## EXTRACTED DATA:
(** All tables: each gets the next [n] ids. *)
Lemma attach_tables_spec sid tpb n ts pre rest a :
  Forall (table_wf sid tpb 0) ts → is_u32 tpb → Z.of_nat n < W32 →
  length rest = (length ts * n)%nat →
  ∃ ts', for_each (attach_table sid tpb (pre ++ rest) (Z.of_nat n)) (length pre, a) ts =
      Some (true, (length (pre ++ rest), foldl retain a rest), ts') ∧
    length ts' = length ts ∧ Forall (table_wf sid tpb n) ts' ∧
    frames_of (all_entries ts') = rest ∧ slots_of (all_entries ts') = [] ∧
    Forall (λ e, writable e = false ∧ resident e = true) (all_entries ts') ∧
    physical_id <$> all_entries ts' = rest.
Proof.
  intros Hts Htpb Hn. revert pre rest a.
  induction Hts as [|t ts Ht Hts IH]; intros pre rest a Hlen; cbn [length] in Hlen.
  { destruct rest; [|done]. exists []. rewrite app_nil_r. split_and!; done. }
  assert (rest = take n rest ++ drop n rest) as Hsp by by rewrite take_drop.
  set (l := take n rest) in *. set (rest' := drop n rest) in *.
  assert (length l = n) as Hl by (unfold l; rewrite length_take; lia).
  assert (length rest' = (length ts * n)%nat) as Hr by (unfold rest'; rewrite length_drop; lia).
  clearbody l rest'. subst rest. cbn [for_each].
  destruct (attach_blocks_spec sid tpb (pre ++ l ++ rest') l (length pre) a t 0 Ht Htpb)
    as (t' & Hrun & Hes & Ht'); [lia|..].
  { intros i Hi. rewrite lookup_app_r by lia. rewrite lookup_app_l by lia. f_equal. lia. }
  rewrite Hl in Hrun, Ht'. change (Z.of_nat 0) with 0 in Hrun.
  assert (attach_table sid tpb (pre ++ l ++ rest') (Z.of_nat n) (length pre, a) t =
    Some (true, ((length pre + n)%nat, foldl retain a l), t')) as ->
    by (unfold attach_table; cbn [fst snd]; by rewrite Hrun).
  cbn [mbind option_bind].
  destruct (IH (pre ++ l) rest' (foldl retain a l) Hr)
    as (ts' & Hrun' & Hlen' & Hwf' & Hf & Hsl & Hw & Hp).
  rewrite <-app_assoc, length_app, Hl in Hrun'. rewrite Hrun'. cbn [mbind option_bind].
  exists (t' :: ts').
  assert (entries_ t = []) as Ht0 by (apply nil_length_inv, (table_len _ _ _ _ Ht)).
  rewrite Ht0 in Hes. simpl in Hes.
  destruct (frames_of_attached sid tpb 0 l) as (Hf0 & Hs0 & Hp0 & Hw0). simpl in Hf0, Hs0, Hp0, Hw0, Ht'.
  split_and!.
  - rewrite foldl_app. do 4 f_equal.
  - simpl; by rewrite Hlen'.
  - by constructor.
  - by rewrite all_entries_cons, frames_of_app, Hes, Hf0, Hf.
  - by rewrite all_entries_cons, slots_of_app, Hes, Hs0, Hsl.
  - rewrite all_entries_cons, Hes. by apply Forall_app.
  - by rewrite all_entries_cons, fmap_app, Hes, Hp0, Hp.
Qed.
End Attach.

## EXERCISE DETAILS:
Please return the full listing exactly as it appears.

## RESPONSE:
(** All tables: each gets the next [n] ids. *)
Lemma attach_tables_spec sid tpb n ts pre rest a :
  Forall (table_wf sid tpb 0) ts → is_u32 tpb → Z.of_nat n < W32 →
  length rest = (length ts * n)%nat →
  ∃ ts', for_each (attach_table sid tpb (pre ++ rest) (Z.of_nat n)) (length pre, a) ts =
      Some (true, (length (pre ++ rest), foldl retain a rest), ts') ∧
    length ts' = length ts ∧ Forall (table_wf sid tpb n) ts' ∧
    frames_of (all_entries ts') = rest ∧ slots_of (all_entries ts') = [] ∧
    Forall (λ e, writable e = false ∧ resident e = true) (all_entries ts') ∧
    physical_id <$> all_entries ts' = rest.
Proof.
  intros Hts Htpb Hn. revert pre rest a.
  induction Hts as [|t ts Ht Hts IH]; intros pre rest a Hlen; cbn [length] in Hlen.
  { destruct rest; [|done]. exists []. rewrite app_nil_r. split_and!; done. }
  assert (rest = take n rest ++ drop n rest) as Hsp by by rewrite take_drop.
  set (l := take n rest) in *. set (rest' := drop n rest) in *.
  assert (length l = n) as Hl by (unfold l; rewrite length_take; lia).
  assert (length rest' = (length ts * n)%nat) as Hr by (unfold rest'; rewrite length_drop; lia).
  clearbody l rest'. subst rest. cbn [for_each].
  destruct (attach_blocks_spec sid tpb (pre ++ l ++ rest') l (length pre) a t 0 Ht Htpb)
    as (t' & Hrun & Hes & Ht'); [lia|..].
  { intros i Hi. rewrite lookup_app_r by lia. rewrite lookup_app_l by lia. f_equal. lia. }
  rewrite Hl in Hrun, Ht'. change (Z.of_nat 0) with 0 in Hrun.
  assert (attach_table sid tpb (pre ++ l ++ rest') (Z.of_nat n) (length pre, a) t =
    Some (true, ((length pre + n)%nat, foldl retain a l), t')) as ->
    by (unfold attach_table; cbn [fst snd]; by rewrite Hrun).
  cbn [mbind option_bind].
  destruct (IH (pre ++ l) rest' (foldl retain a l) Hr)
    as (ts' & Hrun' & Hlen' & Hwf' & Hf & Hsl & Hw & Hp).
  rewrite <-app_assoc, length_app, Hl in Hrun'. rewrite Hrun'. cbn [mbind option_bind].
  exists (t' :: ts').
  assert (entries_ t = []) as Ht0 by (apply nil_length_inv, (table_len _ _ _ _ Ht)).
  rewrite Ht0 in Hes. simpl in Hes.
  destruct (frames_of_attached sid tpb 0 l) as (Hf0 & Hs0 & Hp0 & Hw0). simpl in Hf0, Hs0, Hp0, Hw0, Ht'.
  split_and!.
  - rewrite foldl_app. do 4 f_equal.
  - simpl; by rewrite Hlen'.
  - by constructor.
  - by rewrite all_entries_cons, frames_of_app, Hes, Hf0, Hf.
  - by rewrite all_entries_cons, slots_of_app, Hes, Hs0, Hsl.
  - rewrite all_entries_cons, Hes. by apply Forall_app.
  - by rewrite all_entries_cons, fmap_app, Hes, Hp0, Hp.
Qed.
End Attach.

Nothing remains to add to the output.